The packaging (suitable for retail and foodservice use) uses a coating derived from plant-based oils and recycled PET bottles.
The cups have been engineered to give food and beverage brands, and food service operations, increased sustainability in their packaging. According to AkzoNobel, the containers do not require any further handling in the current recycle stream or special handling to be recycled or composted.
Conrad Keijzer, AkzoNobel’s executive committee member responsible in charge of performance coatings, said the coating stands to increase environmental profiles of beverage companies and their packaging partners.
"This is an industry-changing innovation which could have a significant impact in terms of providing economic and environmental benefits along the value chain," he said.
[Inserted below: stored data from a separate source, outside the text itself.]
(** * excel-mcp: deployment orchestrator and streaming gateway

    A shallow embedding of the TypeScript sources of the AgentCore
    deployment tool (the runtime modules orchestrator, rollback, health,
    deployment and results; the CodeBuild integration module and the build
    monitor module), of its Streamable-HTTP gateway (the runtime modules
    auth-middleware, http-handler, stream-handler, error-handler and
    mcp-connector) and of the error messages of its command line
    (cli/errors), followed by the properties proved about them.

    Conventions.
    - A JavaScript string is a [string]. [JsString.toLowerCase] is
      [String.prototype.toLowerCase] on strings of ASCII characters
      ([JsString.isAscii]); what is stated about the lower-cased form of a
      message is stated for such messages.
    - [Record<string, string>] objects are [gmap string string].
    - An [async] function is a computation in the monad [M]: it reads the
      clock (which advances when the function sleeps), emits an append-only
      trace of events (calls to collaborators and console output) and
      either returns or throws.
    - What the modules import from outside the repository ([JSON], the
      Cognito client, [fetch], the CodeBuild client) is a parameter.
    - Numbers that are integers in every run ([Date.now()], counts, HTTP
      status codes) are [Z] or [nat]; the progress percentages are computed
      in binary64, as [Number] arithmetic does. *)

From Stdlib Require Import String Ascii ZArith List Lia Bool SpecFloat.
From stdpp Require Import base strings gmap list pretty.

Open Scope string_scope.
Open Scope Z_scope.
Open Scope list_scope.

(* ================================================================= *)
(** ** JavaScript strings *)

Module JsString.

(** The characters of [s] are all ASCII (below U+0080). *)
Fixpoint isAscii (s : string) : bool :=
  match s with
  | EmptyString => true
  | String c r => (nat_of_ascii c <? 128)%nat && isAscii r
  end.

(** [s.toLowerCase()] for a string of ASCII characters: the letters A-Z are
    folded, everything else is kept. (On other strings
    [String.prototype.toLowerCase] also folds letters outside ASCII, some
    of them to ASCII letters; those strings are outside what is stated
    with this function.) *)
Definition lower_ascii (c : ascii) : ascii :=
  let n := nat_of_ascii c in
  if ((65 <=? n)%nat && (n <=? 90)%nat)%bool then ascii_of_nat (n + 32) else c.

Fixpoint toLowerCase (s : string) : string :=
  match s with
  | EmptyString => EmptyString
  | String c r => String (lower_ascii c) (toLowerCase r)
  end.

(** [hay.includes(needle)]. *)
Fixpoint includes (needle hay : string) : bool :=
  String.prefix needle hay ||
  match hay with
  | EmptyString => false
  | String _ r => includes needle r
  end.

(** [s.split(sep)] for a one-character separator: one part more than
    there are separators, empty parts included. *)
Fixpoint split (sep : ascii) (s : string) : list string :=
  match s with
  | EmptyString => [EmptyString]
  | String c r =>
      if Ascii.eqb c sep then EmptyString :: split sep r
      else
        match split sep r with
        | part :: parts => String c part :: parts
        | [] => [String c EmptyString]
        end
  end.

(** Truthiness of a string and of an optional string ([undefined] and the
    empty string are falsy). *)
Definition truthy (s : string) : bool := negb (String.eqb s "").

Definition truthy_opt (o : option string) : bool :=
  match o with Some s => truthy s | None => false end.

(** [a || b] on optional strings. *)
Definition or_else (a : option string) (b : string) : string :=
  match a with
  | Some s => if truthy s then s else b
  | None => b
  end.

Definition or_opt (a b : option string) : option string :=
  if truthy_opt a then a else b.

(** [`${n}`] for an integer [n]: its decimal digits. *)
Definition ofNumber (n : Z) : string := pretty n.
Arguments ofNumber : simpl never.

(** The line feed written ['\n'] in the sources. *)
Definition newline : string := String (ascii_of_nat 10) EmptyString.

(** [parts.join(sep)]. *)
Fixpoint join (sep : string) (parts : list string) : string :=
  match parts with
  | [] => ""
  | [p] => p
  | p :: rest => p +:+ sep +:+ join sep rest
  end.

End JsString.

(* ================================================================= *)
(** ** Data model (types/deployment.ts, types/config.ts, runtime/rollback.ts) *)

(** [Deployment.status]: 'CREATING' | 'ACTIVE' | 'FAILED' | 'UPDATING'. *)
Inductive LifecycleStatus := CREATING | ACTIVE | FAILED | UPDATING.

#[global] Instance LifecycleStatus_eq_dec : EqDecision LifecycleStatus.
Proof. solve_decision. Defined.

Definition LifecycleStatus_name (s : LifecycleStatus) : string :=
  match s with
  | CREATING => "CREATING" | ACTIVE => "ACTIVE"
  | FAILED => "FAILED" | UPDATING => "UPDATING"
  end.

(** The [DeploymentStatus] enum of the history log. *)
Module DeploymentStatus.
Inductive t := IN_PROGRESS | SUCCESS | FAILED | ROLLED_BACK.
End DeploymentStatus.

Module Endpoint.
Record t := Build { url : string; protocol : string; authRequired : bool }.
End Endpoint.

(** [DeploymentAuthConfig]. The pool and client ids are declared [string],
    but the orchestrator passes [config.auth.cognitoUserPoolId!] through a
    non-null assertion, so [undefined] reaches them at run time. *)
Module DeploymentAuthConfig.
Record t := Build {
  cognitoUserPoolId : option string;
  cognitoClientId : option string;
  cognitoRegion : string }.
End DeploymentAuthConfig.

Module Deployment.
Record t := Build {
  id : string;
  status : LifecycleStatus;
  imageUri : string;
  authConfig : DeploymentAuthConfig.t;
  endpoint : option Endpoint.t;
  createdAt : Z;
  updatedAt : Z }.

Definition with_endpoint (d : t) (e : Endpoint.t) : t :=
  Build (id d) (status d) (imageUri d) (authConfig d) (Some e)
        (createdAt d) (updatedAt d).
End Deployment.

Module HealthStatus.
Record t := Build { healthy : bool; message : option string; timestamp : Z }.
End HealthStatus.

Module DeploymentError.
Record t := Build { code : string; message : string; phase : string }.
End DeploymentError.

Module ResourceInfo.
Record t := Build {
  buildId : option string;
  imageUri : option string;
  cognitoUserPoolId : option string;
  cognitoClientId : option string;
  endpointUrl : option string }.
End ResourceInfo.

Module DeploymentResult.
Record t := Build {
  success : bool;
  endpoint : option Endpoint.t;
  authConfig : option DeploymentAuthConfig.t;
  error : option DeploymentError.t;
  resourceInfo : option ResourceInfo.t }.
End DeploymentResult.

Module Config.
Record ProjectConfig := Project { name : string; region : string }.
Record ServerConfig := Server {
  command : string;
  args : list string;
  transport : string;
  environment : gmap string string;
  port : option Z }.
Record BuildConfig := BuildCfg { codebuildProject : string; ecrRepository : string }.
Record AuthConfig := Auth {
  cognitoUserPoolId : option string;
  cognitoClientId : option string;
  cognitoRegion : option string }.
Record t := Build {
  version : string;
  project : ProjectConfig;
  server : ServerConfig;
  build : BuildConfig;
  auth : AuthConfig }.
End Config.

Module RollbackResult.
Record t := Build {
  success : bool;
  message : string;
  cleanedResources : list string;
  restoredVersion : option string }.
End RollbackResult.

Module DeploymentHistory.
Record t := Build {
  deploymentId : string;
  imageUri : string;
  timestamp : Z;
  status : DeploymentStatus.t }.
End DeploymentHistory.

(* ================================================================= *)
(** ** Effects: clock, trace, exceptions *)

(** Observable events: calls of the functions whose invocation the
    properties speak about (recorded where the call is made), and console
    output. Formatted summaries are recorded by the value that is
    formatted. *)
Inductive event :=
| CallRollbackDeployment (d : Deployment.t) (projectName : string)
| CallCleanupFailedDeployment (deploymentId : string)
| CallRestorePreviousVersion (h : DeploymentHistory.t)
| CallForwardRequest (serverUrl : string)
| ConsoleLog (line : string)
| ConsoleError (line : string)
| ConsoleRollbackReport (r : RollbackResult.t)
| ConsoleSummary (r : DeploymentResult.t).

(** A thrown JavaScript value: an [Error] instance with its message;
    [null]; [undefined]; or any other value (which has no [message]
    property). *)
Inductive thrown :=
| JsError (message : string)
| JsValue (repr : string)
| JsNull
| JsUndefined.

Inductive outcome (A : Type) := Ret (a : A) | Raise (e : thrown).
Arguments Ret {A} a.
Arguments Raise {A} e.

(** The mutable environment: [now] is what [Date.now()] reads; [entropy] is
    the supply of [Math.random().toString(36).substring(2, 8)] results;
    [connections] is the connector's [Map] from server URL to the
    [connected] flag of the cached connection. *)
Record world := World {
  now : Z;
  entropy : list string;
  connections : gmap string bool }.

Record run (A : Type) := Run {
  result : outcome A;
  final : world;
  emitted : list event }.
Arguments Run {A} result final emitted.
Arguments result {A} r.
Arguments final {A} r.
Arguments emitted {A} r.

Definition M (A : Type) : Type := world -> run A.

Definition ret {A} (a : A) : M A := fun w => Run (Ret a) w [].

Definition throw {A} (e : thrown) : M A := fun w => Run (Raise e) w [].

Definition bind {A B} (m : M A) (k : A -> M B) : M B :=
  fun w =>
    match m w with
    | Run (Ret a) w1 ev1 =>
        match k a w1 with
        | Run r w2 ev2 => Run r w2 (ev1 ++ ev2)
        end
    | Run (Raise e) w1 ev1 => Run (Raise e) w1 ev1
    end.

(** [try { m } catch (e) { h e }]. *)
Definition try_catch {A} (m : M A) (h : thrown -> M A) : M A :=
  fun w =>
    match m w with
    | Run (Ret a) w1 ev1 => Run (Ret a) w1 ev1
    | Run (Raise e) w1 ev1 =>
        match h e w1 with
        | Run r w2 ev2 => Run r w2 (ev1 ++ ev2)
        end
    end.

Definition emit (ev : event) : M unit := fun w => Run (Ret tt) w [ev].

(** [Date.now()] and [new Date()]. *)
Definition Date_now : M Z := fun w => Run (Ret (now w)) w [].

(** [await new Promise(resolve => setTimeout(resolve, ms))]. *)
Definition sleep (ms : Z) : M unit :=
  fun w => Run (Ret tt) (World (now w + ms) (entropy w) (connections w)) [].

Definition Math_random_base36 : M string :=
  fun w => match entropy w with
           | [] => Run (Ret "") w []
           | s :: rest => Run (Ret s) (World (now w) rest (connections w)) []
           end.

Definition when (b : bool) (m : M unit) : M unit := if b then m else ret tt.

(** A call of an instrumented function: the call is recorded, then made. *)
Definition call {A} (ev : event) (m : M A) : M A :=
  fun w => match m w with Run r w1 evs => Run r w1 (ev :: evs) end.

Notation "'let!' x ':=' m 'in' k" := (bind m (fun x => k))
  (at level 10, x name, m at level 100, k at level 200).
Notation "m ';;;' k" := (bind m (fun _ => k))
  (at level 100, k at level 200, right associativity).

(** [error instanceof Error ? error.message : fallback]. *)
Definition message_or (e : thrown) (fallback : string) : string :=
  match e with JsError m => m | _ => fallback end.

(** [error.message] of a caught value: the message of an [Error],
    [undefined] for a value without that property, and a [TypeError] for
    [null] and [undefined], which have no properties. *)
Definition message_of (e : thrown) : outcome (option string) :=
  match e with
  | JsError m => Ret (Some m)
  | JsValue _ => Ret None
  | JsNull =>
      Raise (JsError "Cannot read properties of null (reading 'message')")
  | JsUndefined =>
      Raise (JsError "Cannot read properties of undefined (reading 'message')")
  end.

(* ================================================================= *)
(** ** runtime/rollback.ts *)

Module Rollback.

Definition isDeploymentFailed (deployment : Deployment.t) : bool :=
  bool_decide (Deployment.status deployment = FAILED).

(** Returns [null]: the history lookup is not implemented. *)
Definition getPreviousStableVersion (projectName : string)
  : M (option DeploymentHistory.t) :=
  ret None.

(** The body of the [try] cannot throw; the [catch] returns the resources
    collected so far. *)
Definition cleanupFailedDeployment (deploymentId : string) : M (list string) :=
  try_catch
    (sleep 1000 ;;;
     ret ["Deployment " +:+ deploymentId; "Associated runtime resources"])
    (fun error =>
       emit (ConsoleError "Error during cleanup:") ;;; ret []).

Definition restorePreviousVersion (previousVersion : DeploymentHistory.t)
  : M Deployment.t :=
  let! created := Date_now in
  let! updated := Date_now in
  ret (Deployment.Build
         (DeploymentHistory.deploymentId previousVersion +:+ "-restored")
         ACTIVE
         (DeploymentHistory.imageUri previousVersion)
         (DeploymentAuthConfig.Build (Some "restored-pool-id")
            (Some "restored-client-id") "us-east-1")
         None created updated).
AB Ghos, managing director of industrial coatings at AkzoNobel, added the product will promote waste reduction, and the benefits stand to have a significant impact on the packaging business.
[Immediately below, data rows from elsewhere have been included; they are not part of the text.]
Lemma materials_table_density_disagrees_witness :
  exists shown canonical,
    MaterialsTable.convertValue
      (Canonical.selecting Density "lb/ft³") (Some 2400) Density
      = Outcome [] (Normal (LocaleString shown 0 3))
    /\ ComparePage.calculateConvertedValue
         (Canonical.selecting Density "lb/ft³") (Some 2400) Density
       = Outcome [] (Normal (Some canonical))
    /\ shown <> canonical.
Proof.
  apply (materials_table_density_disagrees "lb/ft³" 2400).
  - lra.
  - right. reflexivity.
Defined.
“There has already been strong interest in our product,” he said. “We expect it to prompt a major transformation in paper cup production, much like the move from wax to the current polyethylene process around 40 years ago."
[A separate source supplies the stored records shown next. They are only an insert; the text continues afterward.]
(** X18. A genesis description without a chain configuration, or with
    a configuration without a chain id, loads, and then [runGeth] panics
    on [chain.genesis.Config.ChainID.Uint64()]: it returns no error, the
    node is not closed, and [main] ends in the panic without a
    "Flag not captured" line. *)
Theorem runGeth_panics_without_chain_id (N : NodeEnv) (w : World)
    (chain : Chain) :
  node_New N = None ->
  loadChain (lib N) (files N) "chain.rlp" "genesis.json" = (Some chain, None) ->
  Config (genesis chain) ≫= ChainID = None ->
  let w' := set_trace w (trace w ++ [Call "node.New";
                                     Stdout ("setting up geth" +:+ LF)]) in
  ConsoleVerifier.runGeth N w = Panicked nil_dereference w' /\
  (forall l quiet skipCompile devMode,
     ConsoleVerifier.main N l quiet skipCompile devMode w
     = Panicked nil_dereference w') /\
  (forall lg,
     LoggingVerifier.runGeth N lg w
     = Panicked nil_dereference (set_trace w (trace w ++ [Call "node.New"]))).
Proof.
  intros Hnew Hload Hid w'.
  destruct (Config (genesis chain)) as [cfg|] eqn:Hcfg; simpl in Hid.
  all: assert (Hgeth : ConsoleVerifier.runGeth N w
                       = Panicked nil_dereference w')
    by (unfold ConsoleVerifier.runGeth; run; rewrite Hnew; run;
        rewrite Hload, Hcfg; run; rewrite ?Hid; unfold w';
        rewrite <- app_assoc; reflexivity).
  all: assert (Hlog : forall lg, LoggingVerifier.runGeth N lg w
                 = Panicked nil_dereference
                     (set_trace w (trace w ++ [Call "node.New"])))
    by (intros lg; unfold LoggingVerifier.runGeth; run; rewrite Hnew; run;
        rewrite Hload, Hcfg; run; rewrite ?Hid; reflexivity).
  all: split; [exact Hgeth|]; split; [|exact Hlog].
  all: intros l quiet skipCompile devMode.
  all: unfold ConsoleVerifier.main, ConsoleVerifier.checkFlag.
  all: unfold mbind at 1, M_bind at 1; unfold mbind at 1, M_bind at 1.
  all: rewrite Hgeth; reflexivity.
Qed.

Lemma runGeth_panics_without_chain_id_witness :
  let N := SampleEnv.node None None 0 in
  let N' := {| files := <["genesis.json" := [x00]]> (files N);
               lib := {| json_Unmarshal := fun _ => (Genesis_zero, None);
                         ToBlock := ToBlock (lib N);
                         gzip_NewReader := gzip_NewReader (lib N);
                         rlp_Decode := rlp_Decode (lib N);
                         rlp_Decode_consumes := rlp_Decode_consumes (lib N) |};
               node_New := None; eth_New := None;
               InsertChain := InsertChain N; stack_Start := None;
               console_Attach := None; console_New := None;
               node_Attach := None; BlockByNumber := BlockByNumber N;
               LvlFromString := LvlFromString N |} in
  exists w',
    ConsoleVerifier.main N' "info" true false false SampleEnv.world0
    = Panicked nil_dereference w' /\
    stderr_of (trace w') = [].
Proof.
  intros N N'.
  destruct (loadChain (lib N') (files N') "chain.rlp" "genesis.json")
    as [[chain|] [e|]] eqn:Hload; try (vm_compute in Hload; discriminate).
  assert (Hid : Config (genesis chain) ≫= ChainID = None).
  { vm_compute in Hload. injection Hload as <-. reflexivity. }
  destruct (runGeth_panics_without_chain_id N' SampleEnv.world0 chain
              eq_refl Hload Hid) as (_ & Hmain & _).
  eexists. split; [apply Hmain|reflexivity].
Defined.

(** X19. A failure of the chain import does not fail [runGeth]: when
    [InsertChain] returns an error and the node then starts, [runGeth]
    returns the node and no error.  In the logging verifier run with
    [--quiet], or with a verbosity below "error", the failure leaves
    nothing on the standard error either. *)
Theorem import_failure_not_propagated (N : NodeEnv) (w : World)
    (chain : Chain) (gblock : Block) (rest : list Block) (id : Z)
    (err : error) :
  node_New N = None ->
  loadChain (lib N) (files N) "chain.rlp" "genesis.json" = (Some chain, None) ->
  Config (genesis chain) ≫= ChainID = Some id ->
  eth_New N = None ->
  blocks chain = gblock :: rest ->
  InsertChain N rest = Some err ->
  stack_Start N = None ->
  (exists node w', ConsoleVerifier.runGeth N w = Done (Some node, None) w') /\
  (forall lg,
     exists node w',
       LoggingVerifier.runGeth N lg w = Done (Some node, None) w' /\
       (LoggingVerifier.log_discard lg = true \/
        LoggingVerifier.log_verbosity lg < LoggingVerifier.LvlError ->
        stderr_of (trace w') = stderr_of (trace w) /\
        stdout_of (trace w') = stdout_of (trace w))).
Proof.
  intros Hnew Hload Hid Heth Hblocks Himport Hstart.
  destruct (Config (genesis chain)) as [cfg|] eqn:Hcfg;
    [simpl in Hid|discriminate].
  split.
  - unfold ConsoleVerifier.runGeth. run.
    rewrite Hnew, Hload, Hcfg. run.
    rewrite Hid, Heth, Hblocks, Himport. run. rewrite Hstart.
    eexists _, _. reflexivity.
  - intros lg. unfold LoggingVerifier.runGeth, LoggingVerifier.log_Error. run.
    rewrite Hnew, Hload, Hcfg. run.
    rewrite Hid, Heth, Hblocks, Himport. run.
    destruct (LoggingVerifier.log_discard lg) eqn:Hquiet; simpl.
    + rewrite Hstart. eexists _, _. split; [reflexivity|]. intros _. simpl.
      rewrite !HarnessSpec.stderr_of_app, !HarnessSpec.stdout_of_app. simpl.
      rewrite !app_nil_r. split; reflexivity.
    + destruct (Z.leb_spec LoggingVerifier.LvlError
                  (LoggingVerifier.log_verbosity lg)) as [Hloud|Hlow];
        run; rewrite Hstart; eexists _, _; (split; [reflexivity|]);
        intros [Hq|Hv]; try discriminate; try lia.
      simpl. rewrite !HarnessSpec.stderr_of_app, !HarnessSpec.stdout_of_app.
      simpl. rewrite !app_nil_r. split; reflexivity.
Qed.

Lemma import_failure_not_propagated_witness :
  let N := SampleEnv.node None (Some (LibError "core" "invalid gas used")) 0 in
  exists node w',
    LoggingVerifier.runGeth N
      {| LoggingVerifier.log_discard := true;
         LoggingVerifier.log_verbosity := 1 |} SampleEnv.world0
    = Done (Some node, None) w' /\
    stderr_of (trace w') = [].
Proof.
  intros N.
  destruct (loadChain (lib N) (files N) "chain.rlp" "genesis.json")
    as [[chain|] [e|]] eqn:Hload; try (vm_compute in Hload; discriminate).
  assert (Hchain : Config (genesis chain) ≫= ChainID = Some 1 /\
                   blocks chain = Sample.genesisBlock (genesis chain)
                                  :: tail (blocks chain)).
  { vm_compute in Hload. injection Hload as <-. split; reflexivity. }
  destruct Hchain as [Hid Hblocks].
  destruct (import_failure_not_propagated N SampleEnv.world0 chain _ _ 1
              (LibError "core" "invalid gas used")
              eq_refl Hload Hid eq_refl Hblocks eq_refl eq_refl)
    as [_ Hquiet].
  destruct (Hquiet {| LoggingVerifier.log_discard := true;
                      LoggingVerifier.log_verbosity := 1 |})
    as (node & w' & Hrun & Hsilent).
  exists node, w'. split; [exact Hrun|].
  destruct (Hsilent (or_introl eq_refl)) as [-> _]. reflexivity.
Defined.

(** X20. When [runGeth] fails, both in-process verifiers report its
    error as it is: [checkFlag] returns it (after printing
    "erroring out" in the console verifier), and [main] writes
    "Flag not captured: " and the message to the standard error, exits
    with status 1 and does not print "Flag captured.". *)
Theorem runGeth_failure_reported (N : NodeEnv) (w w1 : World)
    (r : option Node) (err : error) :
  (ConsoleVerifier.runGeth N w = Done (r, Some err) w1 ->
   forall l quiet skipCompile devMode,
     ConsoleVerifier.main N l quiet skipCompile devMode w
     = Done 1 (set_trace w1
                 (trace w1 ++ [Stdout ("erroring out" +:+ LF);
                               Stderr ("Flag not captured: " +:+ Error err
                                       +:+ LF)]))) /\
  (forall l lvl quiet consoleMode,
     LvlFromString N l = Ok lvl ->
     LoggingVerifier.runGeth N
       {| LoggingVerifier.log_discard := quiet;
          LoggingVerifier.log_verbosity := lvl |} w
     = Done (r, Some err) w1 ->
     LoggingVerifier.main N l quiet consoleMode w
     = Done 1 (set_trace w1
                 (trace w1 ++ [Stderr ("Flag not captured: " +:+ Error err
                                       +:+ LF)]))).
Proof.
  split.
  - intros Hgeth l quiet skipCompile devMode.
    unfold ConsoleVerifier.main, ConsoleVerifier.checkFlag.
    unfold mbind at 1, M_bind at 1. unfold mbind at 1, M_bind at 1.
    rewrite Hgeth. run. rewrite <- app_assoc. reflexivity.
  - intros l lvl quiet consoleMode Hlvl Hgeth.
    unfold LoggingVerifier.main. rewrite Hlvl.
    unfold LoggingVerifier.checkFlag.
    unfold mbind at 1, M_bind at 1. unfold mbind at 1, M_bind at 1.
    cbv zeta. rewrite Hgeth. reflexivity.
Qed.

Lemma runGeth_failure_reported_witness :
  let N := {| files := ∅; lib := Sample.lib; node_New := None;
              eth_New := None; InsertChain := fun _ => None;
              stack_Start := None; console_Attach := None;
              console_New := None; node_Attach := None;
              BlockByNumber := fun _ => Err (LibError "rpc" "not found");
              LvlFromString := fun _ => Ok 1 |} in
  exists w',
    ConsoleVerifier.main N "info" true false false SampleEnv.world0
    = Done 1 w' /\
    stderr_of (trace w')
    = ["Flag not captured: open genesis.json: no such file or directory"
       +:+ LF].
Proof.
  intros N.
  destruct (ConsoleVerifier.runGeth N SampleEnv.world0)
    as [[r [err|]] w1|msg w1|w1] eqn:Hgeth;
    try (vm_compute in Hgeth; discriminate).
  destruct (runGeth_failure_reported N SampleEnv.world0 w1 r err) as [Hmain _].
  eexists. split; [apply (Hmain Hgeth)|].
  vm_compute in Hgeth. injection Hgeth as _ <- <-. reflexivity.
Defined.

End NodeExtra.

(** ** Package [params] *)

Module ParamsExtra.
Import Params.

Lemma substring_length (n : nat) :
  forall s, (n <= String.length s)%nat ->
            String.length (substring 0 n s) = n.
Proof.
  induction n as [|n IH]; intros [|c s] Hlen; simpl in *;
    [reflexivity|reflexivity|lia|].
  rewrite IH by lia. reflexivity.
Qed.

Lemma append_length (s1 s2 : string) :
  String.length (s1 +:+ s2) = (String.length s1 + String.length s2)%nat.
Proof.
  induction s1 as [|c s1 IH]; [reflexivity|].
  change (S (String.length (s1 +:+ s2))
          = S (String.length s1 + String.length s2)).
  now f_equal.
Qed.

Lemma append_assoc (s1 s2 s3 : string) :
  (s1 +:+ s2) +:+ s3 = s1 +:+ (s2 +:+ s3).
Proof.
  induction s1 as [|c s1 IH]; [reflexivity|].
  change (String c ((s1 +:+ s2) +:+ s3) = String c (s1 +:+ (s2 +:+ s3))).
  now f_equal.
Qed.

Lemma append_empty (s : string) : s +:+ "" = s.
Proof.
  induction s as [|c s IH]; [reflexivity|].
  change (String c (s +:+ "") = String c s). now f_equal.
Qed.

(** X21. The version strings: [Version] is "1.11.0" and
    [VersionWithMeta] "1.11.0-unstable".  [ArchiveVersion] appends the
    first 8 bytes of the commit and nothing else of it, and ignores a
    commit of fewer than 8 bytes altogether; [VersionWithCommit] is
    [ArchiveVersion] followed by the date, when there is one. *)
Theorem version_strings :
  Version = "1.11.0" /\
  VersionWithMeta = "1.11.0-unstable" /\
  (forall c, (String.length c < 8)%nat -> ArchiveVersion c = "1.11.0-unstable") /\
  (forall c, (8 <= String.length c)%nat ->
     ArchiveVersion c = "1.11.0-unstable-" +:+ substring 0 8 c /\
     String.length (ArchiveVersion c) = 24%nat) /\
  (forall c1 c2,
     (8 <= String.length c1)%nat -> (8 <= String.length c2)%nat ->
     substring 0 8 c1 = substring 0 8 c2 ->
     ArchiveVersion c1 = ArchiveVersion c2) /\
  (forall c d,
     VersionWithCommit c d =
     ArchiveVersion c +:+ (if decide (d = "") then "" else "-" +:+ d)).
Proof.
  assert (Hlong : forall c, (8 <= String.length c)%nat ->
            ArchiveVersion c = "1.11.0-unstable-" +:+ substring 0 8 c).
  { intros c Hc. unfold ArchiveVersion.
    destruct (Nat.leb_spec 8 (String.length c)); [reflexivity|lia]. }
  split; [reflexivity|]. split; [reflexivity|]. split; [|split; [|split]].
  - intros c Hc. unfold ArchiveVersion.
    destruct (Nat.leb_spec 8 (String.length c)); [lia|reflexivity].
  - intros c Hc. split; [exact (Hlong c Hc)|].
    rewrite (Hlong c Hc), append_length, substring_length by exact Hc.
    reflexivity.
  - intros c1 c2 H1 H2 Heq. now rewrite (Hlong c1 H1), (Hlong c2 H2), Heq.
  - intros c d. unfold VersionWithCommit, ArchiveVersion.
    change (bool_decide (VersionMeta <> "stable")) with true.
    destruct (8 <=? String.length c)%nat;
      destruct (decide (d = "")) as [->|Hd]; simpl.
    + now rewrite append_empty.
    + rewrite bool_decide_eq_true_2 by exact Hd.
      rewrite !append_assoc. reflexivity.
    + reflexivity.
    + rewrite bool_decide_eq_true_2 by exact Hd. reflexivity.
Qed.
According to the manufacturer, about 200bn paper cups are used around the world every year, but until now, no packaging manufacturer has come up with a viable solution for creating recyclable cups that can be processed without increased cost or decreased quality.
EvCote, the company states, coats containers without compromising quality, or preventing recyclability. What’s more, the reported capability of the coating to strengthen the paper fiber could lead to higher strength.
Gil Sherman, market development manager for AkzoNobel’s paper coatings, said packaging manufacturers also can reap sustainability benefits from the ability to recapture 100% of the waste from manufacturing of the paper containers.
“The cost of paper represents the highest single cost for cup makers, so recycling the industrial scrap means that there are both cost and environmental benefits,” Sherman said. “With the growth of bio-PET, EvCote provides us with options to completely disconnect from the petrol supply chain, because now we can offer our customers a replacement for petroleum-based PE films.”
EvCote coatings are composed of as much as 95% sustainable content. Protecting against water, grease, and moisture, they can be used to coat corrugated, cartonboard, beverage carriers, and foodservice packaging.